● **Instructions for the task**:
Reproduce only the lines that run from the line containing "destruct (remove_first t" to the end of the entries below, exactly as they stand.
--------------------------------
(** C14: After Cancel each execution, end or restart of a task removes one
    task for good: no process is started any more, and the end of the
    workflow is reported after exactly as many operations as there were
    tasks outstanding. *)
Theorem cancelled_workflow_drains s0 s n s' :
  begins s0 -> rtc step s0 s -> is_cancelling (wi (state s)) = true -> nsteps work n s s' ->
  outstanding s' = outstanding s - Z.of_nat n /\
  (exists es, effects (state s') = es ++ effects (state s) /\ spawned es = []) /\
  (over s' = true <-> outstanding s' = 0).
Proof.
  intros Hb Hr Hc Hn. pose proof (workflow_inv _ _ Hb Hr) as Hi.
  assert (Hx : inv s' /\ outstanding s' = outstanding s - Z.of_nat n /\
    exists es, effects (state s') = es ++ effects (state s) /\ spawned es = []).
  { clear s0 Hb Hr. induction Hn as [s|n s s1 s2 Hw Hn IH].
    - split; [done|]. split; [lia|]. by exists [].
    - destruct (cancelled_work _ _ Hi Hc Hw) as (E & Hc1 & es1 & He1 & Hs1).
      destruct (IH Hc1 (work_inv _ _ Hi Hw)) as (Hi2 & E2 & es2 & He2 & Hs2).
      split; [done|]. split; [lia|]. exists (es2 ++ es1).
      rewrite He2, He1, spawned_app, Hs1, Hs2. by rewrite app_assoc. }
  destruct Hx as (Hi' & E & Hes). split; [done|]. split; [done|].
  rewrite (inv_over _ Hi'), (ended_iff _ Hi'). unfold outstanding, len.
  split; [by intros (-> & -> & ->)|]. intros H0.
  destruct (queued s'), (executing s'), (retrying s'); simpl in *; done || lia.
Qed.

(** * Running the system *)

Inductive action : Type :=
  | Execute (t : node_ref) (tid fork : Z)
  | Stop (t : node_ref) (retval : Z) (output : string)
  | Restart (t : node_ref)
  | CancelIt.

Fixpoint remove_first (t : node_ref) (l : list node_ref) : option (list node_ref * list node_ref) :=
  match l with
  | [] => None
  | x :: l =>
      if bool_decide (x = t) then Some ([], l)
      else '(a, b) ← remove_first t l; Some (x :: a, b)
  end.

Definition new_effects (w w' : world (D := D)) : list effect :=
  take (List.length (effects w') - List.length (effects w)) (effects w').

Definition check_sys (s : sys) : option sys :=
  if (len (queued s) + len (executing s) <? 2 ^ 32) && (len (retrying s) <? 2 ^ 32)
  then Some s else None.

Definition act (a : action) (s : sys) : option sys :=
  match a with
  | Execute t tid fork =>
      '(q1, q2) ← remove_first t (queued s);
      if fork =? 0 then None else
      match TaskExecute GetTask format_time engine_env configuration t tid fork (state s) with
      | Ok (p, b) w =>
          check_sys (give (new_effects (state s) w) w (q1 ++ q2)
            (if p >? 0 then t :: executing s else executing s) (retrying s) b)
      | _ => None
      end
  | Stop t retval output =>
      '(x1, x2) ← remove_first t (executing s);
      match TaskStop known_queue GetTask format_time t retval output (state s) with
      | Ok b w => check_sys (give (new_effects (state s) w) w (queued s) (x1 ++ x2) (retrying s) b)
      | _ => None
      end
  | Restart t =>
      '(r1, r2) ← remove_first t (retrying s);
      match TaskRestart known_queue format_time t (state s) with
      | Ok b w => check_sys (give (new_effects (state s) w) w (queued s) (executing s) (r1 ++ r2) b)
      | _ => None
      end
  | CancelIt =>
      match Cancel (state s) with
      | Ok _ w => Some (mkSys w (queued s) (executing s) (retrying s) (over s))
      | _ => None
      end
  end.

Fixpoint acts (l : list action) (s : sys) : option sys :=
  match l with
  | [] => Some s
  | a :: l => s ← act a s; acts l s
  end.

Lemma remove_first_Some t l a b : remove_first t l = Some (a, b) -> l = a ++ t :: b.
Proof.
  revert a. induction l as [|x l IH]; intros a Hr; simpl in *; [done|].
  case_bool_decide as E; simplify_eq/=; [done|].
  destruct (remove_first t l) as [[a' b']|]; simplify_eq/=. by rewrite (IH a').
Qed.

Lemma new_effects_eq st es a b w w' :
  moves st es a b w w' -> effects w' = new_effects w w' ++ effects w.
Proof.
  intros [E _ _ _ _ _ _]. unfold new_effects. rewrite E, length_app, Nat.add_sub, take_app_length. done.
Qed.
--------------------------------
● **Your solution**:
  destruct (remove_first t l) as [[a' b']|]; simplify_eq/=. by rewrite (IH a').
Qed.

Lemma new_effects_eq st es a b w w' :
  moves st es a b w w' -> effects w' = new_effects w w' ++ effects w.
Proof.
  intros [E _ _ _ _ _ _]. unfold new_effects. rewrite E, length_app, Nat.add_sub, take_app_length. done.
Qed.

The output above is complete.